◆ **YOUR ASSIGNMENT**:
Down to the final character, output the records below as they stand.

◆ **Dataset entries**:

Lemma execution_exact bytes v :
  slice_ok bytes ->
  execution_parse bytes = Ok v <->
  execution_typed v /\ execution_validate v = Ok tt /\ bytes = execution_encode v.
Proof.
  intros Hs. rewrite execution_parse_Ok by done. pose proof (proj1 Hs) as Hb. split.
  - intros (Hlen & H0 & H4 & H100 & Hz & -> & Hv). split_and!; [|done|].
    + constructor; execution_proj; unfold version_ok; execution_proj; unfold execution_at;
        execution_proj; split_and?; typed_field Hb Hlen.
    + rewrite <-(fields_join execution_widths bytes) at 1; [|repeat constructor; lia|by rewrite Hlen].
      unfold execution_encode. f_equal. unfold execution_widths, execution_fields, execution_at.
      unfold EXECUTION_PROFILE_BYTES. execution_proj. fields_are_windows Hb Hlen.
  - intros (Ht & Hv & Hbytes).
    destruct (encode_fields execution_widths (execution_fields v) bytes) as [Hlen Hf];
      [unfold execution_fields, execution_widths; destruct Ht; field_widths|done|].
    change (total execution_widths) with 224 in Hlen.
    destruct v as [? ? ? [[? ?] ?] ? [[? ?] ?] ? ? ? ? ? ? ? ? ? ? ? ? ?], Ht.
    unfold execution_widths, execution_fields, EXECUTION_PROFILE_BYTES in Hf.
    split_fields Hf. execution_proj. unfold version_ok, execution_at in *. execution_proj. split_hyps.
    split_and!; try field_value; try assumption. repeat f_equal; field_value.
Qed.

(** ** Build evidence *)

Record evidence_typed (v : BuildEvidenceV1) : Prop := {
  bt_build_type : u32_ok (be_build_type v);
  bt_kind : u32_ok (be_source_revision_kind v);
  bt_source_length : u32_ok (be_source_revision_length v);
  bt_builder_length : u32_ok (be_builder_identity_length v);
  bt_transcript_length : u32_ok (be_command_transcript_length v);
  bt_lock_length : u32_ok (be_dependency_lock_length v);
  bt_tool_length : u32_ok (be_tool_version_length v);
  bt_commands : u32_ok (be_command_count v);
  bt_tools : u32_ok (be_tool_count v);
  bt_source : bytes_ok 32 (be_source_revision_sha256 v);
  bt_builder : bytes_ok 32 (be_builder_identity_sha256 v);
  bt_transcript : bytes_ok 32 (be_command_transcript_sha256 v);
  bt_lock : bytes_ok 32 (be_dependency_lock_sha256 v);
  bt_tool : bytes_ok 32 (be_tool_version_sha256 v)
}.

Definition evidence_fields (v : BuildEvidenceV1) : list (list Z) :=
  [to_le_bytes 4 1; to_le_bytes 4 BUILD_EVIDENCE_BYTES; to_le_bytes 4 (be_build_type v);
   to_le_bytes 4 (be_source_revision_kind v); to_le_bytes 4 (be_source_revision_length v);
   to_le_bytes 4 (be_builder_identity_length v); to_le_bytes 4 (be_command_transcript_length v);
   to_le_bytes 4 (be_dependency_lock_length v); to_le_bytes 4 (be_tool_version_length v);
   to_le_bytes 4 (be_command_count v); to_le_bytes 4 (be_tool_count v); to_le_bytes 4 0;
   be_source_revision_sha256 v; be_builder_identity_sha256 v; be_command_transcript_sha256 v;
   be_dependency_lock_sha256 v; be_tool_version_sha256 v; replicate 48 0].

Definition evidence_encode (v : BuildEvidenceV1) : list Z := mjoin (evidence_fields v).

Definition evidence_widths : list Z :=
  [4; 4; 4; 4; 4; 4; 4; 4; 4; 4; 4; 4; 32; 32; 32; 32; 32; 48].

Definition evidence_at (bytes : list Z) : BuildEvidenceV1 :=
  mkEvidence (le_at bytes 8 4) (le_at bytes 12 4) (le_at bytes 16 4) (le_at bytes 20 4)
    (le_at bytes 24 4) (le_at bytes 28 4) (le_at bytes 32 4) (le_at bytes 36 4) (le_at bytes 40 4)
    (window bytes 48 32) (window bytes 80 32) (window bytes 112 32) (window bytes 144 32)
    (window bytes 176 32).

Ltac evidence_proj :=
  cbn [be_build_type be_source_revision_kind be_source_revision_length be_builder_identity_length
    be_command_transcript_length be_dependency_lock_length be_tool_version_length be_command_count
    be_tool_count be_source_revision_sha256 be_builder_identity_sha256
    be_command_transcript_sha256 be_dependency_lock_sha256 be_tool_version_sha256] in *.

Lemma evidence_parse_Ok bytes v :
  slice_ok bytes ->
  evidence_parse bytes = Ok v <->
  len bytes = 256 /\ le_at bytes 0 4 = 1 /\ le_at bytes 4 4 = 256 /\ le_at bytes 44 4 = 0 /\
  window bytes 208 48 = replicate 48 0 /\ v = evidence_at bytes /\ evidence_validate v = Ok tt.
Proof.
  intros [Hb Hl63]. unfold evidence_parse, require_size, BUILD_EVIDENCE_BYTES.
  destruct (Z.eqb_spec (len bytes) 256) as [Hlen|Hlen]; cbn [negb]; [|by split; [|intros (? & _)]].
  fold (len bytes) in Hl63. read_all Hlen Hl63. fold (evidence_at bytes).
  assert (Hz : is_zero (window bytes 208 48) = true <-> window bytes 208 48 = replicate 48 0).
  { rewrite is_zero_replicate. unfold len in Hlen. by rewrite length_window by lia. }
  destruct (Z.eqb_spec (le_at bytes 0 4) 1); cbn [negb]; [|naive_solver].
  destruct (Z.eqb_spec (le_at bytes 4 4) 256); cbn [negb]; [|naive_solver].
  destruct (Z.eqb_spec (le_at bytes 44 4) 0); cbn [negb orb]; [|naive_solver].
  destruct (is_zero _) eqn:Ez; cbn [negb];
    [|split; [done|]; intros (_ & _ & _ & _ & H & _); by apply Hz in H].
  assert (window bytes 208 48 = replicate 48 0) by by apply Hz.
  destruct (evidence_validate (evidence_at bytes)) as [[]|] eqn:Ev.
  - split; [intros [= <-]; done|intros (_ & _ & _ & _ & _ & -> & _); done].
  - split; [done|]. intros (_ & _ & _ & _ & _ & -> & H'). congruence.
Qed.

◆ **EXERCISE RESULT**:
Lemma execution_exact bytes v :
  slice_ok bytes ->
  execution_parse bytes = Ok v <->
  execution_typed v /\ execution_validate v = Ok tt /\ bytes = execution_encode v.
Proof.
  intros Hs. rewrite execution_parse_Ok by done. pose proof (proj1 Hs) as Hb. split.
  - intros (Hlen & H0 & H4 & H100 & Hz & -> & Hv). split_and!; [|done|].
    + constructor; execution_proj; unfold version_ok; execution_proj; unfold execution_at;
        execution_proj; split_and?; typed_field Hb Hlen.
    + rewrite <-(fields_join execution_widths bytes) at 1; [|repeat constructor; lia|by rewrite Hlen].
      unfold execution_encode. f_equal. unfold execution_widths, execution_fields, execution_at.
      unfold EXECUTION_PROFILE_BYTES. execution_proj. fields_are_windows Hb Hlen.
  - intros (Ht & Hv & Hbytes).
    destruct (encode_fields execution_widths (execution_fields v) bytes) as [Hlen Hf];
      [unfold execution_fields, execution_widths; destruct Ht; field_widths|done|].
    change (total execution_widths) with 224 in Hlen.
    destruct v as [? ? ? [[? ?] ?] ? [[? ?] ?] ? ? ? ? ? ? ? ? ? ? ? ? ?], Ht.
    unfold execution_widths, execution_fields, EXECUTION_PROFILE_BYTES in Hf.
    split_fields Hf. execution_proj. unfold version_ok, execution_at in *. execution_proj. split_hyps.
    split_and!; try field_value; try assumption. repeat f_equal; field_value.
Qed.

(** ** Build evidence *)

Record evidence_typed (v : BuildEvidenceV1) : Prop := {
  bt_build_type : u32_ok (be_build_type v);
  bt_kind : u32_ok (be_source_revision_kind v);
  bt_source_length : u32_ok (be_source_revision_length v);
  bt_builder_length : u32_ok (be_builder_identity_length v);
  bt_transcript_length : u32_ok (be_command_transcript_length v);
  bt_lock_length : u32_ok (be_dependency_lock_length v);
  bt_tool_length : u32_ok (be_tool_version_length v);
  bt_commands : u32_ok (be_command_count v);
  bt_tools : u32_ok (be_tool_count v);
  bt_source : bytes_ok 32 (be_source_revision_sha256 v);
  bt_builder : bytes_ok 32 (be_builder_identity_sha256 v);
  bt_transcript : bytes_ok 32 (be_command_transcript_sha256 v);
  bt_lock : bytes_ok 32 (be_dependency_lock_sha256 v);
  bt_tool : bytes_ok 32 (be_tool_version_sha256 v)
}.

Definition evidence_fields (v : BuildEvidenceV1) : list (list Z) :=
  [to_le_bytes 4 1; to_le_bytes 4 BUILD_EVIDENCE_BYTES; to_le_bytes 4 (be_build_type v);
   to_le_bytes 4 (be_source_revision_kind v); to_le_bytes 4 (be_source_revision_length v);
   to_le_bytes 4 (be_builder_identity_length v); to_le_bytes 4 (be_command_transcript_length v);
   to_le_bytes 4 (be_dependency_lock_length v); to_le_bytes 4 (be_tool_version_length v);
   to_le_bytes 4 (be_command_count v); to_le_bytes 4 (be_tool_count v); to_le_bytes 4 0;
   be_source_revision_sha256 v; be_builder_identity_sha256 v; be_command_transcript_sha256 v;
   be_dependency_lock_sha256 v; be_tool_version_sha256 v; replicate 48 0].

Definition evidence_encode (v : BuildEvidenceV1) : list Z := mjoin (evidence_fields v).

Definition evidence_widths : list Z :=
  [4; 4; 4; 4; 4; 4; 4; 4; 4; 4; 4; 4; 32; 32; 32; 32; 32; 48].

Definition evidence_at (bytes : list Z) : BuildEvidenceV1 :=
  mkEvidence (le_at bytes 8 4) (le_at bytes 12 4) (le_at bytes 16 4) (le_at bytes 20 4)
    (le_at bytes 24 4) (le_at bytes 28 4) (le_at bytes 32 4) (le_at bytes 36 4) (le_at bytes 40 4)
    (window bytes 48 32) (window bytes 80 32) (window bytes 112 32) (window bytes 144 32)
    (window bytes 176 32).

Ltac evidence_proj :=
  cbn [be_build_type be_source_revision_kind be_source_revision_length be_builder_identity_length
    be_command_transcript_length be_dependency_lock_length be_tool_version_length be_command_count
    be_tool_count be_source_revision_sha256 be_builder_identity_sha256
    be_command_transcript_sha256 be_dependency_lock_sha256 be_tool_version_sha256] in *.

Lemma evidence_parse_Ok bytes v :
  slice_ok bytes ->
  evidence_parse bytes = Ok v <->
  len bytes = 256 /\ le_at bytes 0 4 = 1 /\ le_at bytes 4 4 = 256 /\ le_at bytes 44 4 = 0 /\
  window bytes 208 48 = replicate 48 0 /\ v = evidence_at bytes /\ evidence_validate v = Ok tt.
Proof.
  intros [Hb Hl63]. unfold evidence_parse, require_size, BUILD_EVIDENCE_BYTES.
  destruct (Z.eqb_spec (len bytes) 256) as [Hlen|Hlen]; cbn [negb]; [|by split; [|intros (? & _)]].
  fold (len bytes) in Hl63. read_all Hlen Hl63. fold (evidence_at bytes).
  assert (Hz : is_zero (window bytes 208 48) = true <-> window bytes 208 48 = replicate 48 0).
  { rewrite is_zero_replicate. unfold len in Hlen. by rewrite length_window by lia. }
  destruct (Z.eqb_spec (le_at bytes 0 4) 1); cbn [negb]; [|naive_solver].
  destruct (Z.eqb_spec (le_at bytes 4 4) 256); cbn [negb]; [|naive_solver].
  destruct (Z.eqb_spec (le_at bytes 44 4) 0); cbn [negb orb]; [|naive_solver].
  destruct (is_zero _) eqn:Ez; cbn [negb];
    [|split; [done|]; intros (_ & _ & _ & _ & H & _); by apply Hz in H].
  assert (window bytes 208 48 = replicate 48 0) by by apply Hz.
  destruct (evidence_validate (evidence_at bytes)) as [[]|] eqn:Ev.
  - split; [intros [= <-]; done|intros (_ & _ & _ & _ & _ & -> & _); done].
  - split; [done|]. intros (_ & _ & _ & _ & _ & -> & H'). congruence.
Qed.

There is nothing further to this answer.